On 2/23/2012 2:44 PM, António Martins-Tuválkin wrote:
> On 2012/2/23 Matt Ma<matt.ma.umail_at_gmail.com> wrote:
>
>> It is defined as
>> "33D7;SQUARE PH;So;0;L;<square> 0050 0048;;;;N;SQUARED PH;;;;"
>> in UnicodeData.txt, but it is shown as "pH" in code chart. Should it be
>> "0070 0048" or "PH"?
> It should certainly be "pH", i.e., "<square>0070 0048</square>",
> because that's the peculiar casing in widespread (universal, really)
> use for this basic Chemistry concept (AFAIK it means "power of
> Hidrogen").

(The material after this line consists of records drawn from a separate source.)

(* ===== verification/ForkDemo.v ===== *)
(** * A process that forks

    A concrete kernel: on the machine of the file Demo with 24 free pages, the
    kernel's own [proc_pagetable] and [uvmcopy] make the memory of process 0, a
    copy of the one page of memory there; it has an open file and a working
    directory, and forks. *)

From stdpp Require Import functions list.
From S2P Require Import Prelude Mem Cstring Riscv Spinlock Bio Fs State Sched File Proc Frame Refs Kalloc Vm Uvm Cow Usermem ProcMem Fork Demo.

Local Open Scope Z_scope.

#[local] Existing Instance small_image.
#[local] Existing Instance demo_syms.
#[local] Existing Instance no_others.

(** ** The memory of process 0 *)

(** A trapframe, a page table and a copy of the parent's page. *)
Definition make_proc0 : M kst (Z * Z) :=
  tf ← kalloc;
  pt ← proc_pagetable tf;
  uvmcopy pA2 pt PGSIZE;;
  mret (tf, pt).

(** The state and the result of a run. *)
Definition ran {A} (c : M kst A) (s : kst) (d : A) : A * kst :=
  match c s with Ret r => r | _ => (d, s) end.

Definition proc0_run : (Z * Z) * kst := ran make_proc0 run_many (0, 0).
Definition proc0_mem : kst := proc0_run.2.
Definition proc0_tf : Z := proc0_run.1.1.
Definition proc0_pt : Z := proc0_run.1.2.

Lemma wp_ran {A} (c : M kst A) (Q : A → kst → Prop) s d : wp c Q s → Q (ran c s d).1 (ran c s d).2.
Proof. rewrite /wp /ran. by destruct (c s) as [[a m]| | |]. Qed.

Lemma make_proc0_made s fl :
  world s fl demo_ps → room 2 s → length fl = 24%nat →
  wp make_proc0 (λ r m, ∃ T fl', let a := mk_as r.2 T 1 in
    made s fl demo_ps r.1 a m fl' ∧ proc_as m a r.1 ∧ (16 ≤ length fl')%nat) s.
Proof.
  intros Hw Hroom Hl. apply wp_bind, (wp_kalloc s fl); [apply Hw|apply Hw| |by intros ->].
  intros tf fl0 -> _. simpl in Hl. destruct (kinv_head s tf fl0) as [Htf Htfn]; [apply Hw|].
  destruct (world_taken s tf fl0 demo_ps _ Hw (taken_eq_on s tf)) as (Hwt & _). rewrite taken_mem in Hwt.
  apply wp_bind, (wp_proc_pagetable _ fl0 demo_ps tf); [done|done| |intros s' fl' _ Hlen; lia].
  intros [root T n] m fl1 Hn Hr Hpa Had Hsub Hlen. simpl in Hn, Hr. subst n. cbn [as_root].
  apply wp_bind, (wp_uvmcopy_made s (tf :: fl0) demo_ps 0 demo_parent PGSIZE tf root T m fl1); try done.
  - intros p Hp. specialize (Hroom p Hp). change (npages PGSIZE) with 1%nat. lia.
  - by exists fl0.
  - intros q Hq%Hsub. split; [apply elem_of_cons; by right|by intros ->].
  - intros m2 T2 fl2 child Hmd Hpa2 Hrd Hlen2. change (npages PGSIZE) with 1%nat in Hlen2. apply wp_ret. exists T2, fl2.
    split_and!; [done|done|lia].
  - intros m2 T2 fl2 child _ _ Hlen2. change (npages PGSIZE) with 1%nat in Hlen2. lia.
Qed.

(** ** The kernel *)

Definition forker (m : kst) (tf pt : Z) : kern :=
  set_k_cur (Some 0)
    (set_k_procs (<[0 := mk_proc RUNNING None false 0 1 None (KSTACK 0) PGSIZE pt tf (mk_context 0 0 []) {[ 0 := 5 ]} (Some 1)
                          (chars "sh")]> (λ _, proc0))
       (set_k_files (<[5 := with_f_ref 1 file0]> (λ _, file0)) (set_k_nextpid 2 (set_k_mem m kern0)))).

Lemma forker_procs m tf pt q :
  (q = 0 ∧ k_procs (forker m tf pt) q = k_procs (forker m tf pt) 0) ∨ (q ≠ 0 ∧ k_procs (forker m tf pt) q = proc0).
Proof. destruct (decide (q = 0)) as [->|Hq]; [by left|right]. split; [done|]. rewrite /forker /=. by rewrite fn_lookup_insert_ne. Qed.

Lemma forker_refs m tf pt : refs_ok none (forker m tf pt).
Proof.
  assert (∀ q, p_ofile (k_procs (forker m tf pt) q) = p_ofile (k_procs one_file q) ∧
               p_state (k_procs (forker m tf pt) q) = p_state (k_procs one_file q)) as Hp.
  { intros q. rewrite /forker /one_file /= /insert /fn_insert. by case_decide. }
  destruct one_file_refs as [H1 H2 H3 H4]. split.
  - intros x. etrans; [apply H1|]. by f_equal.
  - intros p fd. destruct (Hp p) as [-> _]. apply H2.
  - intros p. destruct (Hp p) as [-> ->]. apply H3.
  - intros p. destruct (Hp p) as [_ ->]. apply H4.
Qed.

Lemma forker_mem s fl tf pt T m fl' :
  world s fl demo_ps → made s fl demo_ps tf (mk_as pt T 1) m fl' → proc_as m (mk_as pt T 1) tf →
  procs_mem (forker m tf pt) fl' (demo_ps ++ [mk_as pt T 1]) (λ _, 2%nat).
Proof.
  intros Hw Hmd Hpa. destruct (made_facts _ _ _ _ _ _ _ Hw Hmd) as (Htf & Hsp & _ & Hwm & _). split.
  - done.
  - intros q Hq. destruct (forker_procs m tf pt q) as [[-> _]|[_ ->]]; done.
  - intros q Hq. destruct (forker_procs m tf pt q) as [[-> _]|[_ ->]]; [|done]. intros _. exists (mk_as pt T 1). by split.
  - intros q r Hq Hr. destruct (forker_procs m tf pt q) as [[-> _]|[_ ->]]; [|done].
    by destruct (forker_procs m tf pt r) as [[-> _]|[_ ->]].
Qed.

Lemma fork_witness : let s := forker proc0_mem proc0_tf proc0_pt in
  ∃ fl T, let a := mk_as proc0_pt T 1 in
    wp fork (fork_success s fl (demo_ps ++ [a]) (λ _, 2%nat) 0 a) s.
Proof.
  intros s. pose proof run_many_world as Hw.
  destruct (wp_ran _ _ run_many (0, 0) (make_proc0_made run_many pages24 Hw run_many_room eq_refl)) as (T & fl & Hmd & Hpa & Hlen).
  change (ran make_proc0 run_many (0, 0)) with proc0_run in *. exists fl, T. intros a.
  pose proof (made_room _ _ _ _ _ _ _ 1 Hw Hmd run_many_room eq_refl) as Hroom.
  eapply wp_mono; [apply (fork_spec s fl (demo_ps ++ [a]) (λ _, 2%nat) 0 1 a)|].
  - exact (forker_mem _ _ _ _ _ _ _ Hw Hmd Hpa).
  - apply forker_refs.
  - reflexivity.
  - apply not_elem_of_empty.
  - reflexivity.
  - reflexivity.
  - reflexivity.
  - reflexivity.
  - exact Hroom.
  - intros r s' [H|[[H|H] _]]; [exact H|exfalso..].
    + apply (H 1); [lia|reflexivity].
    + change (length fl < 8)%nat in H. lia.
Defined.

See< http://en.wikipedia.org/wiki/pH#History>.
>
> While there's no surprise at "PH" Unicode names being all caps, I’m
> surprised that the decomposition mapping is wrongly set to 0050 0048
> instead of to 0070 0048.
The early fonts and code tables showed this in all caps.
Unfortunately, mappings are frozen - including mistakes.
One of the many reasons not to use NF"K"D or NF"K"C for transforming
data - these transformations should be limited to dealing with
identifiers, where practically all of the problematic characters are
already disallowed.
If your intent is to sort or search a document using "fuzzy"
equivalences, then you are not required to limit yourself to the NF"K"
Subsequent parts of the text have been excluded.